TRY IT: Supply the number of lines below containing "repeat", nothing else.

Saved data entries:
(* ===== verification/Float64.v ===== *)
(** * Binary64 arithmetic

    Rust's [f64] as the Standard Library's executable specification of IEEE 754
    ([SpecFloat]) at 53 bits of precision: the four operations round to nearest
    even, overflow gives an infinity, invalid operations give NaN, and the
    comparisons are false on NaN. The lemmas show that off NaN the comparisons
    are a total preorder, which is what the generators of the scam filter rely
    on. *)
From Stdlib Require Import SpecFloat.
From stdpp Require Import base tactics numbers list.
From S2P Require Import Prelude.

Notation f64 := spec_float (only parsing).

Definition f_zero : f64 := S754_zero false.
Definition f_of_Z (z : Z) : f64 := binary_normalize 53 1024 z 0 false.
Definition f_one : f64 := f_of_Z 1.
Definition f_add : f64 -> f64 -> f64 := SFadd 53 1024.
Definition f_sub : f64 -> f64 -> f64 := SFsub 53 1024.
Definition f_mul : f64 -> f64 -> f64 := SFmul 53 1024.
Definition f_div : f64 -> f64 -> f64 := SFdiv 53 1024.
Definition f_opp : f64 -> f64 := SFopp.
Definition f_le : f64 -> f64 -> bool := SFleb.
Definition f_lt : f64 -> f64 -> bool := SFltb.
Definition f_eq : f64 -> f64 -> bool := SFeqb.

Definition is_nan (x : f64) : bool := match x with S754_nan => true | _ => false end.

(** [f64::max]: a NaN argument is ignored. *)
Definition f_max (a b : f64) : f64 :=
  if is_nan a then b else if is_nan b then a else if f_lt a b then b else a.
Definition f_min (a b : f64) : f64 :=
  if is_nan a then b else if is_nan b then a else if f_lt b a then b else a.

(** ** The order off NaN *)
Notation num x := (is_nan x = false) (only parsing).

(** A number as a lexicographic key: its sign class, then exponent and mantissa
    with their sign. *)
Definition f_key (x : f64) : Z * Z * Z :=
  match x with
  | S754_zero _ => (0, 0, 0)
  | S754_infinity s => (if s then -2 else 2, 0, 0)
  | S754_nan => (0, 0, 0)
  | S754_finite s m e => if s then (-1, - e, Z.neg m) else (1, e, Z.pos m)
  end.
Definition key_le (k l : Z * Z * Z) : Prop :=
  k.1.1 < l.1.1 \/ (k.1.1 = l.1.1 /\ (k.1.2 < l.1.2 \/ (k.1.2 = l.1.2 /\ k.2 <= l.2))).
Definition key_lt (k l : Z * Z * Z) : Prop :=
  k.1.1 < l.1.1 \/ (k.1.1 = l.1.1 /\ (k.1.2 < l.1.2 \/ (k.1.2 = l.1.2 /\ k.2 < l.2))).

Lemma f_compare_key a b : num a -> num b ->
  match SFcompare a b with
  | Some Lt => key_lt (f_key a) (f_key b)
  | Some Eq => f_key a = f_key b
  | Some Gt => key_lt (f_key b) (f_key a)
  | None => False
  end.
Proof.
  unfold key_lt. destruct a as [sa|sa| |sa ma ea], b as [sb|sb| |sb mb eb]; try done; intros _ _;
    try (destruct sa; destruct sb; simpl; lia || done); try (destruct sa; simpl; lia);
    try (destruct sb; simpl; lia).
  simpl. change (Pos.compare_cont Eq ma mb) with (Pos.compare ma mb).
  destruct sa, sb; simpl; try lia;
    destruct (Z.compare_spec ea eb) as [->|?|?]; simpl; try lia;
    destruct (Pos.compare_spec ma mb) as [->|?|?]; simpl; try done; lia.
Qed.

Lemma f_le_key a b : num a -> num b -> f_le a b = true <-> key_le (f_key a) (f_key b).
Proof.
  intros Ha Hb. pose proof (f_compare_key a b Ha Hb) as Hc. unfold f_le, SFleb.
  unfold key_lt in Hc. unfold key_le. destruct (SFcompare a b) as [[]|]; [| | |done].
  - rewrite Hc. split; [lia|done].
  - split; [lia|done].
  - split; [done|lia].
Qed.

Lemma f_lt_key a b : num a -> num b -> f_lt a b = true <-> key_lt (f_key a) (f_key b).
Proof.
  intros Ha Hb. pose proof (f_compare_key a b Ha Hb) as Hc. unfold f_lt, SFltb.
  unfold key_lt in *. destruct (SFcompare a b) as [[]|]; [| | |done].
  - rewrite Hc. split; [done|lia].
  - done.
  - split; [done|lia].
Qed.

Lemma f_le_refl a : num a -> f_le a a = true.
Proof. intros Ha. apply f_le_key; [done..|]. unfold key_le. lia. Qed.

Lemma f_le_trans a b c : num a -> num b -> num c ->
  f_le a b = true -> f_le b c = true -> f_le a c = true.
Proof. intros Ha Hb Hc. rewrite !f_le_key by done. unfold key_le. lia. Qed.

Lemma f_lt_not_le a b : num a -> num b -> f_lt a b = true <-> f_le b a = false.
Proof.
  intros Ha Hb. rewrite <- not_true_iff_false, f_lt_key, f_le_key by done. unfold key_le, key_lt. lia.
Qed.

Lemma f_lt_le a b : num a -> num b -> f_lt a b = true -> f_le a b = true.
Proof. intros Ha Hb. rewrite f_lt_key, f_le_key by done. unfold key_le, key_lt. lia. Qed.

Lemma f_le_total a b : num a -> num b -> f_le a b = true \/ f_le b a = true.
Proof. intros Ha Hb. rewrite !f_le_key by done. unfold key_le. lia. Qed.

(** Distinct encodings that compare equal are the two zeros. *)
Lemma f_le_antisym a b : num a -> num b ->
  f_le a b = true -> f_le b a = true -> f_lt f_zero a = true -> a = b.
Proof.
  intros Ha Hb. rewrite !f_le_key, f_lt_key by done. unfold key_le, key_lt.
  destruct a as [sa|sa| |sa ma ea], b as [sb|sb| |sb mb eb]; try done; try destruct sa; try destruct sb;
    simpl; try lia; intros; try done.
  assert (ea = eb /\ Z.pos ma = Z.pos mb) as [-> [= ->]] by lia. done.
Qed.

Lemma f_max_num a b : num a -> num b -> num (f_max a b).
Proof. unfold f_max. intros Ha Hb. rewrite Ha, Hb. by destruct (f_lt a b). Qed.
Lemma f_max_l a b : num a -> num b -> f_le a (f_max a b) = true.
Proof.
  intros Ha Hb. unfold f_max. rewrite Ha, Hb. destruct (f_lt a b) eqn:Hl; [by apply f_lt_le|].
  by apply f_le_refl.
Qed.
Lemma f_max_r a b : num a -> num b -> f_le b (f_max a b) = true.
Proof.
  intros Ha Hb. unfold f_max. rewrite Ha, Hb. destruct (f_lt a b) eqn:Hl; [by apply f_le_refl|].
  destruct (f_le b a) eqn:Hle; [done|]. apply f_lt_not_le in Hle; [|done..]. congruence.
Qed.
Lemma f_max_cases a b : f_max a b = a \/ f_max a b = b.
Proof. unfold f_max. destruct (is_nan a), (is_nan b), (f_lt a b); auto. Qed.

(** ** Maxima of lists *)

(** [m] is a greatest value of [l]. *)
Definition is_max (m : f64) (l : list f64) : Prop := m ∈ l /\ Forall (fun v => f_le v m = true) l.

Lemma is_max_unique l m n : Forall (fun v => num v) l -> is_max m l -> is_max n l ->
  f_lt f_zero m = true -> m = n.
Proof.
  intros Hn [Hm Hmb] [Hi Hnb] Hpos. rewrite Forall_forall in Hn, Hmb, Hnb.
  apply f_le_antisym; auto.
Qed.

(** The guard [m > 0] is the same for both. *)
Lemma is_max_guard l m n : Forall (fun v => num v) l -> is_max m l -> is_max n l ->
  f_lt f_zero m = f_lt f_zero n.
Proof.
  intros Hn Hm Hm'. pose proof Hm as [Hi Hmb]. pose proof Hm' as [Hj Hnb].
  rewrite Forall_forall in Hn, Hmb, Hnb. apply eq_true_iff_eq. rewrite !f_lt_key by auto.
  specialize (Hmb n Hj). specialize (Hnb m Hi). rewrite f_le_key in Hmb, Hnb by auto.
  unfold key_le, key_lt in *. lia.
Qed.

(** A test that only looks at a positive maximum does not depend on which. *)
Lemma is_max_test l m n (p : f64 -> bool) : Forall (fun v => num v) l -> is_max m l -> is_max n l ->
  f_lt f_zero m && p m = f_lt f_zero n && p n.
Proof.
  intros Hn Hm Hm'. rewrite (is_max_guard l m n Hn Hm Hm').
  destruct (f_lt f_zero n) eqn:Hp; [|done]. simpl. f_equal. eapply is_max_unique; [done..|].
  by rewrite (is_max_guard l m n Hn Hm Hm').
Qed.

Fixpoint f_maximum (x : f64) (l : list f64) : f64 :=
  match l with [] => x | y :: l' => f_maximum (f_max x y) l' end.

Lemma f_maximum_is_max l : forall x, num x -> Forall (fun v => num v) l -> is_max (f_maximum x l) (x :: l).
Proof.
  induction l as [|y l IH]; intros x Hx Hl; simpl.
  - split; [by left|]. repeat constructor. by apply f_le_refl.
  - apply Forall_cons in Hl as [Hy Hl]. destruct (IH (f_max x y) (f_max_num _ _ Hx Hy) Hl) as [Hi Hb].
    apply Forall_cons in Hb as [Hm Hb].
    assert (num (f_maximum (f_max x y) l)) as Hnum.
    { apply elem_of_cons in Hi as [->|Hi]; [by apply f_max_num|]. by eapply Forall_forall in Hl. }
    split.
    + rewrite !elem_of_cons. apply elem_of_cons in Hi as [Heq|Hi]; [|by auto].
      destruct (f_max_cases x y) as [Hc|Hc]; rewrite Hc in Heq at 2; by auto.
    + repeat constructor; [..|done].
      * apply (f_le_trans _ (f_max x y)); [done|by apply f_max_num|done|by apply f_max_l|done].
      * apply (f_le_trans _ (f_max x y)); [done|by apply f_max_num|done|by apply f_max_r|done].
Qed.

FINISHED EXERCISE: 2